Gita Hikayat Kota
: Giri Gisik
Misalkan musim berlalu lalang
dan kau ibarat sekar
kematianmu begitu dekat
sedekat patah hati paling trauma.
Kau pasti hapal
wirid-wirid barangkali kerap kau rapal.
Sawah dan sejarah kolonial
datang dengan kapal-kapal
engkau berpeluh pada dirimu sendiri, praja.
Bangsamu merantau nun jauh di sana
apa yang mereka saksikan sebenarnya?
: kulitmu yang lapuk? air amis masin? sehampar kekhawatiran?
Bila orang-orang melantik dirinya sebagai pelimbang ke dada kota lain
yang kilau atau risau,
kau tetap cantik di umur senjamu.
di lembah garam itu piramid
senyum peladang radang
langit biru pucat
mentari menghunus kulit.
di selasar lahan-lahan
dahulu aku kau timang
dengan kepulan tabun
sepenuh kasih.
Sebab memang kau tak bisa apa-apa kecuali tetap tabah dan masygul, praja.

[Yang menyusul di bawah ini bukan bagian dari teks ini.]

(* ===== verification/RedisFrame.v ===== *)
(** What the operations of redis7/redis.go leave alone while other goroutines use the store,
    and the writes a program has buffered as a list. *)
From S2P Require Import Prelude Errors Keys Go Store Lock Timeout Shelf Client Program.
From S2P Require Import Redis RedisSpec RedisConcSpec RedisKeys RedisTx RedisClient RedisProgram RedisConc.

(** ** Buffered writes *)

(** Writes of a program, in order: a shelf, a key, and the value put or [None] for a
    deletion. *)
Record op := mkOp { op_shelf : bytes; op_key : Key; op_value : option bytes }.

Definition apply_op (σ : shelves) (o : op) : shelves :=
  set_shelf (op_shelf o)
    (match op_value o with
     | Some v => items_insert (Bytes (op_key o)) v (σ (op_shelf o))
     | None => items_delete (Bytes (op_key o)) (σ (op_shelf o))
     end) σ.
Definition apply_ops (l : list op) (σ : shelves) : shelves := foldl apply_op σ l.

Lemma apply_ops_snoc l o σ : apply_ops (l ++ [o]) σ = apply_op (apply_ops l σ) o.
Proof. unfold apply_ops. by rewrite foldl_app. Qed.

Section frame.
Context {W : Type} `{LS : RedisConcSpec W} `{!Env W, !CallScheduler W}.
Context (prefix : bytes) (keyType : Key).
Implicit Types (s : St store W) (sh : shelf (W := W)) (σ : shelves) (d : gmap bytes bytes).
Abbreviation M := (M store W).
Abbreviation redis_name := (redis_name (W := W) prefix).
Abbreviation holds := (holds (W := W) prefix keyType).

(** The command that buffers a write. *)
Definition cmd_of (o : op) : cmd :=
  match op_value o with
  | Some v => CmdSet (redis_name (op_shelf o) (op_key o)) v
  | None => CmdDel (redis_name (op_shelf o) (op_key o))
  end.

#[global] Instance holds_proper d : Proper (same_on (λ _, True) ==> iff) (holds d).
Proof.
  assert (HE : ∀ σ σ', same_on (λ _, True) σ σ' → holds d σ → holds d σ').
  { intros σ σ' E H n. rewrite <-(E n I). apply H. }
  intros σ σ' E. by split; apply HE.
Qed.

Lemma holds_ops l d σ :
  Forall (λ o, typed keyType (op_key o)) l → holds d σ →
  holds (apply_cmds (cmd_of <$> l) d) (apply_ops l σ).
Proof.
  intros Hl Hd. induction l as [|[n k o] l IH] using rev_ind; [done|].
  rewrite Forall_app, Forall_singleton in Hl. destruct Hl as [Hl Hk]. specialize (IH Hl).
  rewrite fmap_app. cbn [fmap list_fmap]. rewrite apply_cmds_snoc, apply_ops_snoc.
  destruct o as [v|]; cbn [cmd_of op_shelf op_key op_value apply_cmd]; [by apply holds_insert|by apply holds_delete].
Qed.

(** ** Frames *)

(** The data, the locks and the pipelines other than [own] have not been touched. *)
Definition quiet (own : option Pipeliner) s s' : Prop :=
  (now (world s) ≤ now (world s'))%Z ∧ data s' = data s ∧ leaves own (db (back s)) (db (back s')).
#[global] Instance quiet_preorder own : PreOrder (quiet own).
Proof.
  split; [by intros s|]. intros s1 s2 s3 (H1 & H2 & H3) (H4 & H5 & H6).
  split_and!; [lia|congruence|by etrans].
Qed.

(** The mutex of the store is free, or taken by [Close]. *)
Definition mux_ok s : Prop := mux (back s) = unlocked ∨ mux (back s) = mkRWMutex true 0.

Hypothesis forward : clock_forward (W := W).

Lemma quiet_tick own s : quiet own s (mkSt (back s) (tick (world s))).
Proof. split_and!; [apply forward|done|reflexivity]. Qed.

Lemma quiet_call own s (d : DB) :
  server d = data s → leaves own (db (back s)) d → quiet own s (with_db (ticked s) d).
Proof. intros. split_and!; [apply forward|done|done]. Qed.

Lemma checkOpen_cases s :
  mux_ok s →
  (checkOpen s = (Return (match client (back s) with None => ErrStoreIsClosed | Some _ => ENil end), s)) ∨
  (checkOpen s = (Blocked, s)).
Proof.
  intros [Hm|Hm]; [left; by apply checkOpen_run|right].
  unfold checkOpen, RLock, on_mux, mbind, M_bind. cbn. by rewrite Hm.
Qed.

(** A write to the own pipeline [pl]. *)
Definition buffers pl s (q : list cmd) : Prop :=
  pipe_made (db (back s)) pl ∧ queue (db (back s)) pl = Some q.

Definition own_write pl s (q : list cmd) (c : cmd) (e : error) s' : Prop :=
  quiet (Some pl) s s' ∧ mux (back s') = mux (back s) ∧
  buffers pl s' (if is_nil e then q ++ [c] else q) ∧
  (e ≠ ENil → is_database_error e = true).

Lemma pl_own_write pl s q c (f : World W → DB → error * DB) e s' :
  buffers pl s q →
  (∀ w, let '(e, d') := f w (db (back s)) in
    server d' = data s ∧ queue d' pl = Some (if is_nil e then q ++ [c] else q)) →
  (∀ w, leaves (Some pl) (db (back s)) (f w (db (back s))).2) →
  (err ← redis_ctx f; if negb (is_nil err) then mret (DatabaseError err) else mret ENil) s =
    (Return e, s') →
  own_write pl s q c e s'.
Proof.
  intros [Hm Hq] Hf Hl. rewrite (bind_Return _ _ _ _ _ (redis_ctx_run f s)).
  specialize (Hf (tick (world s))). specialize (Hl (tick (world s))).
  destruct (f (tick (world s)) (db (back s))) as [e0 d'] eqn:E. destruct Hf as [Hd Hq'].
  cbn [fst snd] in *. assert (Hm' : pipe_made d' pl) by (by apply Hl).
  destruct (is_nil e0) eqn:En; cbn [negb]; intros [= <- <-];
    (split_and!; [by apply quiet_call|done| |]).
  - by split.
  - done.
  - rewrite (proj2 (is_nil_false _) (DatabaseError_not_nil e0)). by split.
  - intros _. apply DatabaseError_database.
Qed.

Lemma Put_own sh pl k v s q e s' :
  writer sh = Some pl → mux_ok s → buffers pl s q →
  shelf_Put prefix sh k v s = (Return e, s') →
  own_write pl s q (cmd_of (mkOp (name sh) k (Some v))) e s'.
Proof.
  intros Hw Hm Hb. unfold shelf_Put.
  destruct (checkOpen_cases s Hm) as [E|E]; [|unfold mbind at 1, M_bind at 1; by rewrite E].
  rewrite (bind_Return _ _ _ _ _ E). destruct (client (back s)); cbn [is_nil negb].
  - rewrite Hw. cbn [must]. rewrite bind_ret. apply pl_own_write; [done|intros; apply spec_Set, (proj2 Hb)|].
    intros w. apply law_Set.
  - intros [= <- <-]. split_and!; [reflexivity|done|exact Hb|done].
Qed.

Lemma Delete_own sh pl k s q e s' :
  writer sh = Some pl → buffers pl s q → shelf_Delete prefix sh k s = (Return e, s') →
  own_write pl s q (cmd_of (mkOp (name sh) k None)) e s'.
Proof.
  intros Hw Hb. unfold shelf_Delete. rewrite Hw. cbn [must]. rewrite bind_ret.
  apply pl_own_write; [done|intros; apply spec_Del, (proj2 Hb)|]. intros w. apply law_Del.
Qed.

(** [Get] on a shelf whose client may be gone. *)
Lemma Get_quiet sh k s it r s' :
  typed keyType k → represents (W := W) prefix keyType (name sh) (data s) it →
  shelf_Get prefix sh k s = (Return r, s') →
  quiet None s s' ∧ mux (back s') = mux (back s) ∧
  (r = get_result k it ∨ ∃ err, err ≠ ENil ∧ redis_read_fails err ∧ r = (None, err)).
Proof.
  intros Hk HR E. unfold shelf_Get in E. destruct (reader sh) as [c|] eqn:Er; [|done].
  destruct (redis_Get_result prefix keyType sh c k s it Er Hk HR) as (r' & s1 & E' & Hc & HC).
  unfold shelf_Get in E'. rewrite Er in E'. rewrite E in E'. injection E' as <- <-.
  split_and!; [|apply Hc|done]. cbn [must] in E. rewrite bind_ret in E.
  rewrite (bind_Return _ _ _ _ _ (redis_ctx_run _ s)) in E.
  pose proof (law_Get c (shelf_ctx sh) (toRedisKey prefix sh k) (tick (world s)) (db (back s))) as HL.
  destruct (client_Get c _ _ _ _) as [[v e] d'] eqn:Eg. cbn [fst snd] in *.
  assert (s' = with_db (ticked s) d') as ->
    by (destruct (errors_Is e redis_Nil); [|destruct (negb (is_nil e))]; by injection E).
  apply quiet_call; [apply Hc|done].
Qed.

(** [quiet], in the locks of mutexes other than [m] only. *)
Definition unlocks (m : Mutex) s s' : Prop :=
  (now (world s) ≤ now (world s'))%Z ∧ same_server (db (back s)) (db (back s')) ∧
  remembers (db (back s)) (db (back s')) ∧ mux (back s') = mux (back s) ∧
  ∀ n m' t, holder (db (back s)) n = Some (m', t) → m' ≠ m → holder (db (back s')) n = Some (m', t).

Lemma unlocks_tick m s : unlocks m s (mkSt (back s) (tick (world s))).
Proof. split_and!; [apply forward|reflexivity|reflexivity|done|done]. Qed.
#[global] Instance unlocks_preorder m : PreOrder (unlocks m).
Proof.
  split; [by intros s; split_and!|]. intros s1 s2 s3 (?&?&?&?&H5) (?&?&?&?&H10).
  split_and!; [lia|by etrans|by etrans|congruence|]. intros n m' t Hh Hn. apply H10; auto.
Qed.

Lemma unlock_unlocks ctx m s : ∃ s', unlock ctx (Some m) s = (Return (), s') ∧ unlocks m s s'.
Proof.
  unfold unlock. rewrite (bind_Return _ _ _ _ _ (ctx_Err_run ctx s)).
  set (s1 := mkSt _ _). destruct (errors_Is _ DeadlineExceeded).
  { eexists. split; [done|]. apply unlocks_tick. }
  rewrite (bind_Return get_world _ s1 (world s1) s1 eq_refl). cbv zeta.
  set (ctx' := WithTimeout _ _ _). rewrite (bind_Return _ _ _ _ _ (redis_ctx_run _ s1)).
  pose proof (law_UnlockContext m ctx' (tick (world s1)) (db (back s1))) as HU.
  pose proof (spec_UnlockContext m ctx' (tick (world s1)) (db (back s1))) as HS.
  destruct (mutex_UnlockContext m ctx' (tick (world s1)) (db (back s1))) as [r d'].
  destruct HU as [Hr Hh]. eexists. split; [done|]. etrans; [apply unlocks_tick|].
  split_and!; [apply forward|exact HS|exact Hr|done|exact Hh].
Qed.

(** [Close], with the mutex taken. *)
Lemma close_store_quiet ctx s e s' :
  mux_ok s → close_store ctx s = (Return e, s') → quiet None s s' ∧ mux_ok s'.
Proof.
  intros Hm. set (R := λ s s' : St store W, quiet None s s' ∧ mux (back s') = mux (back s)).
  assert (HP : PreOrder R).
  { split; [by intros s1|]. intros s1 s2 s3 [H1 H2] [H3 H4]. split; [by etrans|congruence]. }
  assert (HK : ∀ c, keeps R (CallWithTimeout ctx (redis (client_Close c)) (mret ()))).
  { intros c. apply keeps_CallWithTimeout; [done| |by intros s1|].
    - intros s1. rewrite redis_run. split; [|done].
      split_and!; [done|apply spec_client_Close|apply law_Close].
    - intros s1. split; [apply quiet_tick|done]. }
  assert (HU : ∀ e1 s1, R s s1 → (_ ← Unlock; mret e1 : M error) s1 = (Return e, s') →
    quiet None s s' ∧ mux_ok s').
  { intros e1 s1 [Hq Hm1]. unfold Unlock, on_mux, mbind, M_bind. cbn. rewrite Hm1.
    destruct Hm as [->| ->]; [done|]. intros [= _ <-]. split; [exact Hq|by left]. }
  unfold close_store, defer. rewrite (bind_Return get_back _ s (back s) s eq_refl).
  destruct (client (back s)) as [c|].
  - unfold mbind at 1, M_bind at 1. specialize (HK c s).
    destruct (CallWithTimeout ctx (redis (client_Close c)) (mret ()) s) as [[err| | |] s1];
      [|unfold mbind, M_bind; by destruct (Unlock s1) as [[]]|done|done].
    cbn [snd] in HK. cbn. intros E.
    assert (R s (mkSt (mkStore _ _ (db (back s1)) None (mux (back s1))) (world s1))) as HR by exact HK.
    destruct (negb (is_nil err)); exact (HU _ _ HR E).
  - cbn. intros E. exact (HU _ s ltac:(by split) E).
Qed.
End frame.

Aku bersama seperangkat kail
melestarikan rutinan diri
- mengais ikan-ikan sungai
sekadar untuk mendapatkan seringai demam emak.
tapi tenang, sayang.
Apa sejatinya jatuh cinta paling sempurna?
Mencium harum atau memperparah luka yang ranum?
Bau brendi atau rami lembab air mata?
aku mencintaimu
giri gisik adalah biru matamu
: Lazuardi berkulit duli.
"Ssssstttt.. jangan menangis!" kataku malam ini.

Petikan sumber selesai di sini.